Monday, April 6, 2020

Warlight by Michael Ondaatje

In one of the most complex books that I have read, Warlight is the latest of Ondaatje's novels. I had looked forward to reading it from the time Pittsburgh Arts and Lectures announced Ondaatje was the speaker for the last 2020 lecture. Its subject matter concerned two of my favorite topics - World War II and London. 

Narrated by Nathaniel, the book opens with the statement:
“In 1945 our parents went away and left us in the care of two men who may have been criminals” 
It snags the reader in what would seemingly be a tome of young children and their existence in the post war London years. But it, like a good part of the book, is merely a fragment of a puzzle that poses a challenge for those who try to piece it together. When Nathaniel (age 14) and his sister, Rachel (age 16), are left by their parents, to go to live in Singapore where the father has been promoted to run a Unilever office. Their mother, Rose, entrusts their keeping to a friend, Walter, whom the children name The Moth because he is so quiet. With The Moth running some shady business, the children are virtually left on their own. The first half of the novel relates their lives there as they meet and interact with other adults who comprise The Moth's group of acquaintances, including the Pimlico Darter (Norman) and Olive Lawrence who is an ecologist and ethnographer. Despite some criminal leanings The Darter becomes a surrogate guardian to Nathaniel as they smuggle dogs into London for illegal racing as does The Moth to Rachel. The two grow up quickly as they experience life in London, all the time wondering where there mother has gone. Nathaniel works for The Moth at the Criterion, a banquet hall where he meets Agnes, named for the street where she lived and who is first sexual experience. When a kidnap attempt is made on the two children, the realization that there is something more to the disappearance of Rose. 

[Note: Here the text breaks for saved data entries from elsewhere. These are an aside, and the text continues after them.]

(** [max(..., key=...)] returns the first maximum. *)
Lemma max_from_first_max {A} (key : A -> Q) l :
  forall best, first_max key (best :: l) (max_from key best l).
Proof.
  induction l as [|y l IH]; intros best; simpl.
  { exists 0%nat. split; [done|]. split.
    - intros [|j] x; simpl; [intros [= ->]; lra | by rewrite lookup_nil].
    - intros j x Hj. lia. }
  destruct (Qltb (key best) (key y)) eqn:E; qprops.
  - destruct (IH y) as (k & Hk & Hall & Hbefore).
    assert (key y <= key (max_from key y l)) as Hy by (by apply (Hall 0%nat)).
    exists (S k). split; [done|]. split.
    + intros [|j] x; simpl; [intros [= ->]; lra | apply Hall].
    + intros [|j] x Hj; simpl; [intros [= ->]; lra|].
      apply Hbefore. lia.
  - destruct (IH best) as (k & Hk & Hall & Hbefore).
    assert (key best <= key (max_from key best l)) as Hb by (by apply (Hall 0%nat)).
    destruct k as [|k].
    + injection Hk as Hk. exists 0%nat. rewrite <- Hk in *. split; [done|]. split.
      * intros [|[|j]] x; simpl; [intros [= ->]; lra | intros [= ->]; lra |].
        intros Hx. by apply (Hall (S j)).
      * intros j x Hj. lia.
    + assert (key best < key (max_from key best l)) as Hlt
        by (apply (Hbefore 0%nat); [lia|done]).
      exists (S (S k)). split; [done|]. split.
      * intros [|[|j]] x; simpl; [intros [= ->]; lra | intros [= ->]; lra |].
        intros Hx. by apply (Hall (S j)).
      * intros [|[|j]] x Hj; simpl; [intros [= ->]; lra | intros [= ->]; lra |].
        intros Hx. apply (Hbefore (S j)); [lia|done].
Qed.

In the second part of the book, Nathaniel, now a grown man, reflects on those years, his mother's whereabouts, and the covert activities that kept her at a distance from her children. Working at the British Classified Archives, he discovers documents that help him discover what Rose's part was. Ondaatje reveals bits and pieces of that action to the reader over the course of the second half chapters. There are clues and innuendoes that need to be assembled before a clear vision of Rose's life is understood. A seemingly unimportant incident of a thatcher falling from the roof of Rose's parents home escalates into a critical time in her life. 

Warlight references the light that, even tho dimmed, guided emergency traffic in London during World War II. But it also takes on an added meaning of the secrecy and shrouded surreptitiousness of espionage, smuggling, codenames, and interrogations. This is not a book for the faint of heart, but for those who appreciate the complexities of a nuanced novel that reveals its own secrets in measured increments.